§ What you need to do
Every line of the material below in which "false" shows up is to be located and copied.

§ Data to examine
(* ===== verification/DisplayDelta.v ===== *)
(** The compositor of the Windows viewer
    (apps/talos_viewer/src-tauri/src/display_delta.rs): it keeps a picture of its own for
    key frames, moves and video tiles, and hands the atlas commands of the helper to
    the graphics card, through a queue when the window is not ready.  The card, the
    window and the video decoder are parameters; log lines and statistics are left
    out. *)

From S2P Require Import Prelude Bytes Pixels DisplayRecord TileStream TileDecode Atlas.
From S2P Require Import ViewportCpu CpuDisplay Transmit.

Local Open Scope Z_scope.

Module Delta.
Definition MAX_DEFERRED_EXPERIMENTAL_FRAMES : Z := 64.
Definition MAX_DEFERRED_EXPERIMENTAL_BYTES : Z := 192 * 1024 * 1024.
Definition LARGE_EXPERIMENTAL_FRAME_BYTES : Z := 1024 * 1024.

Record FrameDamageRect := { damage_x : Z; damage_y : Z; damage_width : Z; damage_height : Z }.

Record ExperimentalMoveRect := {
  move_src_x : Z; move_src_y : Z; move_dst_x : Z; move_dst_y : Z; move_width : Z; move_height : Z }.

Record PendingExperimentalAtlas := {
  atlas_width : Z; atlas_height : Z; rects : list DisplayAtlasRect; tile_commands : list Z;
  record_bytes : Z }.

Record DeferredExperimentalFrame := {
  frame_id : Z; desktop_width : Z; desktop_height : Z; atlas : PendingExperimentalAtlas;
  moves : list ExperimentalMoveRect; present_after_composite : bool }.

(** Both kinds of rectangles are six words. *)
Definition queued_bytes (frame : DeferredExperimentalFrame) : Z :=
  let n := saturating_add usize_max (len (tile_commands (atlas frame))) (record_bytes (atlas frame)) in
  let n := saturating_add usize_max n (saturating_mul usize_max (len (rects (atlas frame))) 24) in
  saturating_add usize_max n (saturating_mul usize_max (len (moves frame)) 24).

(** What the card answers: drawn, or not ready for the given reason. *)
Inductive ExperimentalPresentResult := Presented | Deferred (reason : string).

(** The picture handed to the window. *)
Record CachedFrame := { cached_width : Z; cached_height : Z; cached_argb : list Z }.

Record ModernDisplayCompositor (D : Type) := {
  width : Z; height : Z; bgra : list Z;
  decoder : option D; decoder_size : option (Z * Z);
  current_frame_id : option Z;
  damage : list FrameDamageRect;
  experimental_frame : bool; experimental_chunked_frame : bool;
  experimental_atlas : option PendingExperimentalAtlas;
  experimental_moves : list ExperimentalMoveRect;
  deferred_experimental_frames : list DeferredExperimentalFrame;
  deferred_experimental_bytes : Z }.
Arguments width {D}. Arguments height {D}. Arguments bgra {D}. Arguments decoder {D}.
Arguments decoder_size {D}. Arguments current_frame_id {D}. Arguments damage {D}.
Arguments experimental_frame {D}. Arguments experimental_chunked_frame {D}.
Arguments experimental_atlas {D}. Arguments experimental_moves {D}.
Arguments deferred_experimental_frames {D}. Arguments deferred_experimental_bytes {D}.
Arguments Build_ModernDisplayCompositor {D}.

Definition new (D : Type) : ModernDisplayCompositor D :=
  {| width := 0; height := 0; bgra := []; decoder := None; decoder_size := None;
     current_frame_id := None; damage := []; experimental_frame := false;
     experimental_chunked_frame := false; experimental_atlas := None; experimental_moves := [];
     deferred_experimental_frames := []; deferred_experimental_bytes := 0 |}.

(** ** Changing single fields *)

Section set.
Context {D : Type}.
Implicit Type s : ModernDisplayCompositor D.

Definition set_picture w h b s : ModernDisplayCompositor D :=
  {| width := w; height := h; bgra := b; decoder := decoder s; decoder_size := decoder_size s;
     current_frame_id := current_frame_id s; damage := damage s;
     experimental_frame := experimental_frame s;
     experimental_chunked_frame := experimental_chunked_frame s;
     experimental_atlas := experimental_atlas s; experimental_moves := experimental_moves s;
     deferred_experimental_frames := deferred_experimental_frames s;
     deferred_experimental_bytes := deferred_experimental_bytes s |}.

§ Output
     current_frame_id := None; damage := []; experimental_frame := false;
     experimental_chunked_frame := false; experimental_atlas := None; experimental_moves := [];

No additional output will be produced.